3 Kommentare » Schreibe einen Kommentar

  1. Linux ist an dieser Stelle (und nicht nur dort) genau richtig und „Real-Live-Software“ soll wohl eher „Real-Life“ sein.
    Ein anderer Kritikpunkt: Nach unseren Zahlen und jenen von IDC und Gartner kommt Linux auf etwa 7% Marktanteil, was wirklich beeindruckend ist (http://news.cnet.com/IDC-Linux-PC-sales-to-hit-10-billion-in-2008/2100-7344_3-5492399.html). Unsere Mafo faselt in der Zielgruppe noch was von einer viel höheren Marktanteil und einem starken Interesse an Linux-Themen. Das beweisen auch die Verkaufszahlen des erfolgreichsten PC-WELT Sonderhefts (PC-WELT LInux)

    Der hohe Marktanteil ist natürlich überwiegend der hohen Verbreitung im Server-Bereich geschuldet und nicht unbedingt dem Einsatz von Linux im Desktop bereich. Hier steckt Linux wirklich noch in den Kinderschuhen. Wer aber mal eine Uni besucht hat, weiss, dass dort die Verbreitung von Linux auf Kosten von Unix enorm hoch ist, auch an den PC-Stationen. Und um eine Bildungseinrichtung handelt es sich bei Schulen eigentlich auch (zumindest war das in meiner Schulzeit so). Dort dürfte aber zudem das Geld fehlen, um brandneue Dual-Core-PCs mit 3D-Grafikkarten für Vista anzuschaffen. Deshalb: Einfach mal chillen und der Dinge ihren Weg gehen lassen.

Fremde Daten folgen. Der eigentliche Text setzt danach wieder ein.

(* ===== verification/Ulib.v ===== *)
(** * The library of the user programs ([user/ulib.c])

    User programs run in an address space of their own, a byte memory.  A
    [const char *] that a function only reads may be the list of its bytes
    up to the NUL.  A loop that runs to the end of a string has the number of
    bytes it may read as fuel and is [None] without a NUL among them. *)

From S2P Require Import Prelude Riscv State Str.

(** ** Definitions *)

(** The bytes from [a] to the next NUL. *)
Fixpoint cstr (fuel : nat) (m : mem) (a : Z) : list Z :=
  match fuel with
  | O => []
  | S fuel' => if mget m a =? 0 then [] else mget m a :: cstr fuel' m (a + 1)
  end.

(** Copies byte by byte up to and including the NUL. *)
Fixpoint strcpy_loop (fuel : nat) (m : mem) (s t : Z) : option mem :=
  match fuel with
  | O => None
  | S fuel' =>
      let c := mget m t in
      let m := mput m s c in
      if c =? 0 then Some m else strcpy_loop fuel' m (s + 1) (t + 1)
  end.
Definition strcpy (fuel : nat) (m : mem) (s t : Z) : option (mem * Z) :=
  (fun m => (m, s)) <$> strcpy_loop fuel m s t.

Fixpoint strcmp (p q : list Z) : Z :=
  match p with
  | [] => 0 - default 0 (head q)
  | a :: p' =>
      match q with
      | b :: q' => if a =? b then strcmp p' q' else a - b
      | [] => a - 0
      end
  end.

Fixpoint strlen (fuel : nat) (m : mem) (s n : Z) : option Z :=
  match fuel with
  | O => None
  | S fuel' => if mget m (s + n) =? 0 then Some (u32 n) else strlen fuel' m s (n + 1)
  end.

Fixpoint memset_loop (n : nat) (m : mem) (dst c i : Z) : mem :=
  match n with
  | O => m
  | S n' => memset_loop n' (mput m (dst + i) c) dst c (i + 1)
  end.
Definition memset (m : mem) (dst c n : Z) : mem := memset_loop (Z.to_nat n) m dst c 0.

(** The address of the first [c], or the null pointer. *)
Fixpoint strchr (fuel : nat) (m : mem) (s c : Z) : option Z :=
  match fuel with
  | O => None
  | S fuel' =>
      if mget m s =? 0 then Some 0 else
      if mget m s =? c then Some s else strchr fuel' m (s + 1) c
  end.

Fixpoint atoi_loop (s : list Z) (n : Z) : Z :=
  match s with
  | [] => n
  | c :: s' => if (48 <=? c) && (c <=? 57) then atoi_loop s' (i32 (n * 10 + c - 48)) else n
  end.
Definition atoi (s : list Z) : Z := atoi_loop s 0.

Definition memmove (m : mem) (vdst vsrc n : Z) : mem :=
  if vdst <? vsrc then copy_forward (Z.to_nat n) m vdst vsrc
  else copy_backward (Z.to_nat n) m (vdst + n) (vsrc + n).

(** [*p1 - *p2] of [char]s, which are unsigned on this machine. *)
Fixpoint memcmp_loop (n : nat) (m : mem) (p1 p2 : Z) : Z :=
  match n with
  | O => 0
  | S n' =>
      if negb (mget m p1 =? mget m p2) then mget m p1 - mget m p2
      else memcmp_loop n' m (p1 + 1) (p2 + 1)
  end.
Definition memcmp (m : mem) (s1 s2 n : Z) : Z := memcmp_loop (Z.to_nat n) m s1 s2.
Definition memcpy (m : mem) (dst src n : Z) : mem := memmove m dst src n.

(** The string [w] is at [a]. *)
Definition string_at (m : mem) (a : Z) (w : list Z) : Prop :=
  load_bytes m a (length w) = w /\ Forall (fun c => c <> 0) w /\ mget m (a + lenZ w) = 0.

(** ** Lemmas *)

Lemma load_bytes_app m a n k : load_bytes m a (n + k) = load_bytes m a n ++ load_bytes m (a + Z.of_nat n) k.
Proof.
  revert a. induction n as [|n IH]; intros a; [by rewrite Z.add_0_r|]. cbn [Nat.add load_bytes app].
  rewrite IH. do 2 f_equal. f_equal. lia.
Qed.

Lemma load_bytes_shift m m' n : forall a b, (forall i, 0 <= i < Z.of_nat n -> mget m (a + i) = mget m' (b + i)) ->
  load_bytes m a n = load_bytes m' b n.
Proof.
  induction n as [|n IH]; intros a b H; [done|]. cbn [load_bytes]. f_equal.
  - specialize (H 0 ltac:(lia)). by rewrite !Z.add_0_r in H.
  - apply IH. intros i Hi. rewrite <- !Z.add_assoc. apply H. lia.
Qed.

Lemma load_bytes_app_inv m a w v : load_bytes m a (length (w ++ v)) = w ++ v ->
  load_bytes m a (length w) = w /\ load_bytes m (a + lenZ w) (length v) = v.
Proof. rewrite length_app, load_bytes_app. intros E. apply app_inj_1 in E; [done|]. by rewrite length_load_bytes. Qed.

Lemma string_at_cons m a c w : string_at m a (c :: w) -> mget m a = c /\ c <> 0 /\ string_at m (a + 1) w.
Proof.
  intros (Hl & Hn & H0). apply Forall_cons in Hn as [Hc Hn]. cbn [length load_bytes] in Hl. injection Hl as E1 E2.
  rewrite lenZ_cons in H0. split; [done|]. split; [done|]. split; [done|]. split; [done|]. by rewrite <- Z.add_assoc.
Qed.

Lemma cstr_ok fuel m a w : string_at m a w -> (length w < fuel)%nat -> cstr fuel m a = w.
Proof.
  revert fuel a. induction w as [|c w IH]; intros [|fuel] a Hw Hf; try (simpl in Hf; lia); cbn [cstr].
  - destruct Hw as (_ & _ & H0). rewrite Z.add_0_r in H0. by rewrite H0.
  - apply string_at_cons in Hw as (E & Hc & Hw). rewrite E. destruct (Z.eqb_spec c 0); [done|]. f_equal. apply IH; [done|]. simpl in Hf. lia.
Qed.

Lemma strchr_none fuel m a w c : string_at m a w -> (length w < fuel)%nat -> c ∉ w -> strchr fuel m a c = Some 0.
Proof.
  revert fuel a. induction w as [|b w IH]; intros [|fuel] a Hw Hf Hc; try (simpl in Hf; lia); cbn [strchr].
  - destruct Hw as (_ & _ & H0). rewrite Z.add_0_r in H0. by rewrite H0.
  - apply string_at_cons in Hw as (E & Hb & Hw). apply not_elem_of_cons in Hc as [Hne Hc]. rewrite E.
    destruct (Z.eqb_spec b 0); [done|]. destruct (Z.eqb_spec b c); [congruence|]. apply IH; [done| |done]. simpl in Hf. lia.
Qed.

Lemma strchr_some fuel m a w c v : string_at m a (w ++ c :: v) -> (length w < fuel)%nat -> c ∉ w ->
  strchr fuel m a c = Some (a + lenZ w).
Proof.
  revert fuel a. induction w as [|b w IH]; intros [|fuel] a Hw Hf Hc; try (simpl in Hf; lia); cbn [strchr];
    apply string_at_cons in Hw as (E & Hb & Hw); rewrite E.
  - destruct (Z.eqb_spec c 0); [done|]. by rewrite Z.eqb_refl, Z.add_0_r.
  - apply not_elem_of_cons in Hc as [Hne Hc]. destruct (Z.eqb_spec b 0); [done|]. destruct (Z.eqb_spec b c); [congruence|].
    rewrite (IH fuel (a + 1) Hw) by (simpl in Hf; lia || done). f_equal. rewrite lenZ_cons. lia.
Qed.

Lemma mget_umemmove m dst src n x : 0 <= n ->
  mget (memmove m dst src n) x = if (dst <=? x) && (x <? dst + n) then mget m (src + (x - dst)) else mget m x.
Proof.
  intros Hn. unfold memmove. destruct (Z.ltb_spec dst src).
  - rewrite mget_copy_forward by lia. by rewrite Z2Nat.id by lia.
  - rewrite mget_copy_backward by lia. rewrite Z2Nat.id by lia. replace (dst + n - n) with dst by lia.
    replace (src + n + (x - (dst + n))) with (src + (x - dst)) by lia. done.
Qed.

Lemma string_at_ext m m' a w : (forall x, a <= x <= a + lenZ w -> mget m' x = mget m x) -> string_at m a w -> string_at m' a w.
Proof.
  intros H (Hl & Hn & H0). split; [|split; [done|]].
  - etransitivity; [|exact Hl]. apply load_bytes_ext. intros x Hx. apply H. unfold lenZ. lia.
  - rewrite H; [done|]. pose proof (lenZ_nonneg w). lia.
Qed.

Lemma string_at_app m a w v : string_at m a (w ++ v) -> load_bytes m a (length w) = w /\ string_at m (a + lenZ w) v.
Proof.
  intros (Hl & Hn & H0). apply load_bytes_app_inv in Hl as [Hw Hv]. split; [done|]. split; [done|].
  apply Forall_app in Hn as [_ Hn]. split; [done|]. rewrite lenZ_app in H0. by rewrite <- Z.add_assoc.
Qed.

Lemma strlen_ok fuel m s n w : string_at m (s + n) w -> (length w < fuel)%nat -> strlen fuel m s n = Some (u32 (n + lenZ w)).
Proof.
  revert fuel n. induction w as [|c w IH]; intros [|fuel] n Hw Hf; try (simpl in Hf; lia); cbn [strlen].
  - destruct Hw as (_ & _ & H0). rewrite Z.add_0_r in H0. rewrite H0. by rewrite Z.add_0_r.
  - apply string_at_cons in Hw as (E & Hc & Hw). rewrite E. destruct (Z.eqb_spec c 0); [done|]. rewrite (IH fuel (n + 1)); [|by rewrite Z.add_assoc|simpl in Hf; lia].
    rewrite lenZ_cons. do 2 f_equal. lia.
Qed.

Der massive Einbruch von Microsofts Markteilen ist nach den Leistungen der Company der letzten 10 Jahre dermassen überfällig, das ist reifes Fallobst.

  2. …und PC-WELT-LInux soll wohl PC-Welt Linux heißen, oder? :-)

    Einfach mal chillen…
    Ich reg mich ja gar nicht auf, meine Kinder regen sich auf. Die Versuche eines netten Onkels, ihnen Linux nahezubringen, haben überhaupt nicht gefruchtet. Stattdessen habe ich in den letzten ca. 12 Jahren leider zu viele Leute erlebt, die mit Feuereifer für Linux als Religionsersatz kämpf(t)en, als ob’s um die Rettung der Welt ginge. Und züngelt aus Deinem Kommentar nicht auch die ein oder andere Flamme heraus? Also einfach mal chillen… :-)

    Ansonsten kann ich der Argumentation nicht recht folgen.
    Hier steckt Linux wirklich noch in den Kinderschuhen.
    Meine Rede.
    Der massive Einbruch von Microsofts Markteilen ist nach den Leistungen der Company der letzten 10 Jahre dermassen überfällig,
    Deine persönliche Einschätzung, aber nicht wirlich ein stichhaltiges Argument für die Migration auf ein OS, das in den Kinderschuhen steckt, oder?
    [BTW: Hinter dem heutigen Pseudonym ‚Mailboxer‘ steckt aber nicht der Admin der gleichnamigen Maschine von vor 14 Jahren?]

  3. Etwas sticheln möchte ich schon. Da hat sich nicht daran geändert: Wer über Linux lästert, hat ziemlich schnell die Pinguine im Haus, die sich lautstark über Mis-Information beschweren. Aber egal, wer mag kann sich weiter mit Windows herumquälen.